Collected data entries:
Content starts

(** Depth-first search from [identity]: a closed path, or the nodes that are done.
    [visiting.pop()] restores the stack of the caller.
    @src cdenv-devcontainer/src/feature/resolution.rs:258-285 find_cycle::visit *)
Fixpoint visit (fuel : nat) (nodes : Nodes) (visiting : list FeatureInstallIdentity)
    (done : gset FeatureInstallIdentity) (identity : FeatureInstallIdentity) :
    list FeatureInstallIdentity + gset FeatureInstallIdentity :=
  match fuel with
  | O => inr done
  | S fuel' =>
      match position (fun item => bool_decide (item = identity)) visiting with
      | Some index => inl (drop index visiting ++ [identity])
      | None =>
          if bool_decide (identity ∈ done) then inr done else
          let dependencies :=
            match nodes !! identity with
            | Some node => filter (fun d => is_Some (nodes !! d))
                             (merge_sort identity_le (elements (n_dependencies node)))
            | None => []
            end in
          match visit_children (visit fuel' nodes (visiting ++ [identity])) done dependencies with
          | inl cycle => inl cycle
          | inr done' => inr ({[identity]} ∪ done')
          end
      end
  end.

(** @src cdenv-devcontainer/src/feature/resolution.rs:255-293 find_cycle *)
Definition find_cycle (nodes : Nodes) : option (list FeatureInstallIdentity) :=
  match fold_left (fun acc identity =>
          match acc with
          | inl cycle => inl cycle
          | inr done => visit (S (size nodes)) nodes [] done identity
          end) (node_keys nodes) (inr ∅) with
  | inl cycle => Some cycle
  | inr _ => None
  end.

(** ** Rounds *)

(** The nodes whose dependencies are installed, in key order.
    @src cdenv-devcontainer/src/feature/resolution.rs:195-199 round_sort *)
Definition ready_nodes (nodes : Nodes) (installed : gset FeatureInstallIdentity) :
    list (FeatureInstallIdentity * Node) :=
  omap (fun identity =>
    match nodes !! identity with
    | Some node => if bool_decide (n_dependencies node ⊆ installed) then Some (identity, node) else None
    | None => None
    end) (node_keys nodes).

(** @src cdenv-devcontainer/src/feature/resolution.rs:210-216 round_sort *)
Definition select_round (ready : list (FeatureInstallIdentity * Node)) :
    list (FeatureInstallIdentity * Node) :=
  let max_priority := fold_left (fun m '(_, node) => N.max m (n_priority node)) ready 0 in
  merge_sort (fun l r => compare_nodes (snd l) (snd r) <> Gt)
    (filter (fun '(_, node) => n_priority node = max_priority) ready).

(** @src cdenv-devcontainer/src/feature/resolution.rs:220-225 round_sort *)
Definition resolved_of (entry : FeatureInstallIdentity * Node) : ResolvedFeature :=
  let '(identity, node) := entry in
  mkResolved (package_reference (n_package node)) identity (package_metadata (n_package node))
    (n_options node).

(** @src cdenv-devcontainer/src/feature/resolution.rs:189-232 round_sort *)
Fixpoint rounds (fuel : nat) (nodes : Nodes) (installed : gset FeatureInstallIdentity)
    (output : list ResolvedFeature) : option (result FeatureError (list ResolvedFeature)) :=
  if bool_decide (nodes = ∅) then Some (Ok output) else
  match fuel with
  | O => None
  | S fuel' =>
      match ready_nodes nodes installed with
      | [] =>
          let cycle := default (node_keys nodes) (find_cycle nodes) in
          Some (Err (Feature_DependencyCycle (join ($" -> ") (List.map identity_label cycle))))
      | ready =>
          let round := select_round ready in
          rounds fuel' (foldr (fun '(identity, _) nodes => delete identity nodes) nodes round)
            (list_to_set round.*1 ∪ installed) (output ++ List.map resolved_of round)
      end
  end.

(** @src cdenv-devcontainer/src/feature/resolution.rs:189-232 round_sort *)
Definition round_sort (nodes : Nodes) : option (result FeatureError (list ResolvedFeature)) :=
  rounds (size nodes) nodes ∅ [].

(** ** Resolution *)

(** Every node pushes the dependencies of one catalog package at most once. *)
Definition expansion_fuel (requests : list FeatureRequest) (packages : Catalog) : nat :=
  length requests
  + sum_list (List.map (fun '(_, p) => length (fm_depends_on (package_metadata p)))
                (map_to_list packages)).

(** @src cdenv-devcontainer/src/feature/resolution.rs:39-118 resolve_features *)
Definition resolve_features (Url_parse : str -> result str FeatureUrl)
    (requests : list FeatureRequest) (packages : Catalog)
    (override_feature_install_order : list str) :
    option (result FeatureError (list ResolvedFeature)) :=
  let pending := List.map (fun request =>
    mkPending (request_reference request) (request_options request) None
      [request_reference request]) requests in
  match expand_all (expansion_fuel requests packages) packages pending ∅ with
  | None => None
  | Some (Err e) => Some (Err e)
  | Some (Ok nodes) =>
      match apply_priorities (apply_soft_edges Url_parse nodes) override_feature_install_order with
      | Err e => Some (Err e)
      | Ok nodes => round_sort nodes
      end
  end.

(** ** Installation orders *)

(** Every node comes after its dependencies, given what is installed. *)
Fixpoint respects (installed : gset FeatureInstallIdentity)
    (order : list (FeatureInstallIdentity * Node)) : Prop :=
  match order with
  | [] => True
  | (identity, node) :: rest =>
      n_dependencies node ⊆ installed /\ respects ({[identity]} ∪ installed) rest
  end.

(** An installation order of all nodes. *)
Definition valid_order (nodes : Nodes) (installed : gset FeatureInstallIdentity)
    (order : list (FeatureInstallIdentity * Node)) : Prop :=
  order ≡ₚ map_to_list nodes /\ respects installed order.

Lemma respects_mono I J order : I ⊆ J -> respects I order -> respects J order.
Proof.
  revert I J. induction order as [|[i n] order IH]; intros I J HIJ; simpl; [done|].
  intros [Hd Hr]. split; [set_solver|]. eapply IH; [|exact Hr]. set_solver.
Qed.

Lemma respects_app I a b :
  respects I a -> respects (list_to_set a.*1 ∪ I) b -> respects I (a ++ b).
Proof.
  revert I. induction a as [|[i n] a IH]; intros I Ha Hb; simpl in *.
  - eapply respects_mono; [|exact Hb]. set_solver.
  - destruct Ha as [Hd Ha]. split; [done|]. apply IH; [done|].
    eapply respects_mono; [|exact Hb]. cbn. set_solver.
Qed.

Lemma respects_filter I (S : gset FeatureInstallIdentity) order :
  respects I order -> respects (S ∪ I) (filter (fun e => e.1 ∉ S) order).
Proof.
  revert I. induction order as [|[i n] order IH]; intros I H; [done|].
  destruct H as [Hd Hr]. rewrite filter_cons. cbn [fst]. destruct (decide (i ∉ S)) as [Hi|Hi].
  - split; [set_solver|]. eapply respects_mono; [|by apply (IH _ Hr)]. set_solver.
  - eapply respects_mono; [|by apply (IH _ Hr)].
    assert (i ∈ S) by (destruct (decide (i ∈ S)); tauto). set_solver.
Qed.

Lemma respects_ready I order : Forall (fun e => n_dependencies e.2 ⊆ I) order -> respects I order.
Proof.
  revert I. induction order as [|[i n] order IH]; intros I H; [done|].
  apply Forall_cons in H as [Hd Hr]. split; [done|]. apply IH.
  eapply Forall_impl; [exact Hr|]. simpl. intros e He. set_solver.
Qed.

(** ** One round *)

Lemma node_keys_perm {A} (nodes : gmap FeatureInstallIdentity A) : node_keys nodes ≡ₚ (map_to_list nodes).*1.
Proof. apply merge_sort_Permutation. Qed.
(* ===== verification/FeatureLock.v ===== *)
(** * FeatureLock: the frozen lock of a Feature resolution
    ([cdenv-devcontainer/src/feature/lock.rs])

    The maps of the lock are keyed by the text of a reference.  [parse] and [to_json_bytes] are
    the JSON codec around [validate_structure]. *)

From S2P Require Import Prelude Text Order Profile Net FeatureReference Feature Resolution.

(** @src cdenv-devcontainer/src/feature/lock.rs:17-17 FEATURE_LOCK_VERSION *)
Definition FEATURE_LOCK_VERSION : N := 1.

(** @src cdenv-devcontainer/src/feature/lock.rs:179-190 LockedFeature *)
Record LockedFeature : Type := mkLocked {
  lf_version : str;
  lf_resolved : str;
  lf_integrity : str;
  lf_options : strmap FeatureValue;
  lf_depends_on : strmap (strmap FeatureValue);
}.

(** @src cdenv-devcontainer/src/feature/lock.rs:22-29 FeatureLock *)
Record FeatureLock : Type := mkLock {
  lock_version : N;
  lock_requested : strmap (strmap FeatureValue);
  lock_features : strmap LockedFeature;
}.

#[export] Instance LockedFeature_eq_dec : EqDecision LockedFeature.
Proof. solve_decision. Defined.
#[export] Instance FeatureLock_eq_dec : EqDecision FeatureLock.
Proof. solve_decision. Defined.

(** @src cdenv-devcontainer/src/feature/lock.rs:32-38 FeatureLock::default *)
Definition default_lock : FeatureLock := mkLock FEATURE_LOCK_VERSION ∅ ∅.

(** @src cdenv-devcontainer/src/feature/lock.rs:197-217 LockedFeature::new *)
Definition LockedFeature_new (version resolved integrity : str) (options : strmap FeatureValue)
    (depends_on : strmap (strmap FeatureValue)) : result FeatureError LockedFeature :=
  fail_if bool_decide (version = []) || bool_decide (resolved = [])
    with Feature_InvalidLock ($"lock version and resolution cannot be empty") in
  let? _ := map_err Feature_InvalidLock (validate_sha256 integrity) in
  Ok (mkLocked version resolved integrity options depends_on).

(** [requests.iter().map(..).collect()]: a later request of a reference replaces an earlier one.
    @src cdenv-devcontainer/src/feature/lock.rs:51-54 FeatureLock::from_resolution *)
Definition requested_map (requests : list FeatureRequest) : strmap (strmap FeatureValue) :=
  fold_left (fun m request => <[reference_as_str (request_reference request) := request_options request]> m)
    requests ∅.

(** @src cdenv-devcontainer/src/feature/lock.rs:66-69 FeatureLock::from_resolution *)
Definition resolved_reference (package : FeaturePackage) : str :=
  match package_digest package with
  | None => reference_as_str (package_reference package)
  | Some digest => oci_resource_name (reference_as_str (package_reference package)) ++ $"@" ++ digest
  end.

(** @src cdenv-devcontainer/src/feature/lock.rs:70-75 FeatureLock::from_resolution *)
Definition locked_dependencies (package : FeaturePackage) : strmap (strmap FeatureValue) :=
  fold_left (fun m '(reference, options) => <[reference_as_str reference := options]> m)
    (fm_depends_on (package_metadata package)) ∅.

(** The record of one resolved Feature.
    @src cdenv-devcontainer/src/feature/lock.rs:57-85 FeatureLock::from_resolution *)
Definition locked_feature (packages : gmap FeatureReference FeaturePackage) (feature : ResolvedFeature) :
    result FeatureError LockedFeature :=
  let? package := ok_or (Feature_InvalidLock ($"resolved Feature is absent from its package catalog"))
                    (packages !! rf_reference feature) in
  let? integrity := ok_or (Feature_InvalidLock ($"resolved Feature has no content integrity"))
                      (package_integrity package) in
  let? _ := map_err Feature_InvalidLock (validate_sha256 integrity) in
  LockedFeature_new (fm_version (rf_metadata feature)) (resolved_reference package) integrity
    (rf_options feature) (locked_dependencies package).

(** @src cdenv-devcontainer/src/feature/lock.rs:46-92 FeatureLock::from_resolution *)
Definition from_resolution (requests : list FeatureRequest) (resolved : list ResolvedFeature)
    (packages : gmap FeatureReference FeaturePackage) : result FeatureError FeatureLock :=
  let? features := try_fold (fun features feature =>
    let? record := locked_feature packages feature in
    Ok (<[reference_as_str (rf_reference feature) := record]> features)) ∅ resolved in
  Ok (mkLock FEATURE_LOCK_VERSION (requested_map requests) features).

(** @src cdenv-devcontainer/src/feature/lock.rs:124-136 FeatureLock::validate_frozen *)
Definition validate_frozen_lock (lock : FeatureLock) (requests : list FeatureRequest)
    (resolved : list ResolvedFeature) (packages : gmap FeatureReference FeaturePackage) :
    result FeatureError unit :=
  let? current := from_resolution requests resolved packages in
  if bool_decide (lock = current) then Ok tt else Err Feature_StaleLock.

(** @src cdenv-devcontainer/src/feature/lock.rs:145-155 FeatureLock::validate_requested *)
Definition validate_requested (lock : FeatureLock) (requests : list FeatureRequest) :
    result FeatureError unit :=
  if bool_decide (requested_map requests = lock_requested lock) then Ok tt else Err Feature_StaleLock.

(** @src cdenv-devcontainer/src/feature/lock.rs:157-173 FeatureLock::validate_structure *)
Definition validate_structure (lock : FeatureLock) : result FeatureError unit :=
  fail_if negb (lock_version lock =? FEATURE_LOCK_VERSION)
    with Feature_InvalidLock ($"unsupported lockfile version") in
  try_fold (fun _ '(_, record) =>
    fail_if bool_decide (lf_version record = []) || bool_decide (lf_resolved record = [])
      with Feature_InvalidLock ($"lock record has an empty version or resolution") in
    map_err Feature_InvalidLock (validate_sha256 (lf_integrity record)))
    tt (sorted_entries (lock_features lock)).


(** ** Freezing a resolution *)

(** The record [record] says of [feature] what its package [package] has. *)
Definition locks (packages : gmap FeatureReference FeaturePackage) (feature : ResolvedFeature)
    (record : LockedFeature) : Prop :=
  exists package, packages !! rf_reference feature = Some package
    /\ lf_version record = fm_version (rf_metadata feature)
    /\ lf_options record = rf_options feature
    /\ Some (lf_integrity record) = package_integrity package
    /\ lf_resolved record = resolved_reference package
    /\ lf_depends_on record = locked_dependencies package.

Definition well_formed_record (record : LockedFeature) : Prop :=
  lf_version record <> [] /\ lf_resolved record <> [] /\ validate_sha256 (lf_integrity record) = Ok tt.

Lemma locked_feature_Ok packages feature record :
  locked_feature packages feature = Ok record -> locks packages feature record /\ well_formed_record record.
Proof.
  unfold locked_feature, LockedFeature_new. intros H.
  destruct (packages !! rf_reference feature) as [package|] eqn:Ep; [|done]. cbn [ok_or] in H.
  destruct (package_integrity package) as [integrity|] eqn:Ei; [|done]. cbn [ok_or] in H.
  destruct (validate_sha256 integrity) as [[]|] eqn:Es; [|done]. cbn [map_err] in H.
  repeat case_bool_decide; [done..|]. injection H as <-.
  split; [exists package|]; repeat split; done.
Qed.

Lemma locks_functional packages feature r1 r2 :
  locks packages feature r1 -> locks packages feature r2 -> r1 = r2.
Proof.
  intros (p1 & Hp1 & ? & ? & ? & ? & ?) (p2 & Hp2 & ? & ? & ? & ? & ?).
  rewrite Hp1 in Hp2. injection Hp2 as <-. destruct r1, r2; cbn in *. congruence.
Qed.

(** The keys of the records. *)
Definition texts (resolved : list ResolvedFeature) : list str :=
  List.map (fun feature => reference_as_str (rf_reference feature)) resolved.

(** The map of a lock holds exactly the records of the resolved Features. *)
Definition frozen (packages : gmap FeatureReference FeaturePackage) (resolved : list ResolvedFeature)
    (features : strmap LockedFeature) : Prop :=
  (forall text record, features !! text = Some record ->
     exists feature, feature ∈ resolved /\ reference_as_str (rf_reference feature) = text
       /\ locks packages feature record /\ well_formed_record record)
  /\ (forall feature, feature ∈ resolved ->
        is_Some (features !! reference_as_str (rf_reference feature))).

Content ends

Starting with the line that holds "end) (node_keys nodes)." and ending with the line that holds "let max_priority := fold_left", retype every line in the data above exactly, and nothing else.

    end) (node_keys nodes).

(** @src cdenv-devcontainer/src/feature/resolution.rs:210-216 round_sort *)
Definition select_round (ready : list (FeatureInstallIdentity * Node)) :
    list (FeatureInstallIdentity * Node) :=
  let max_priority := fold_left (fun m '(_, node) => N.max m (n_priority node)) ready 0 in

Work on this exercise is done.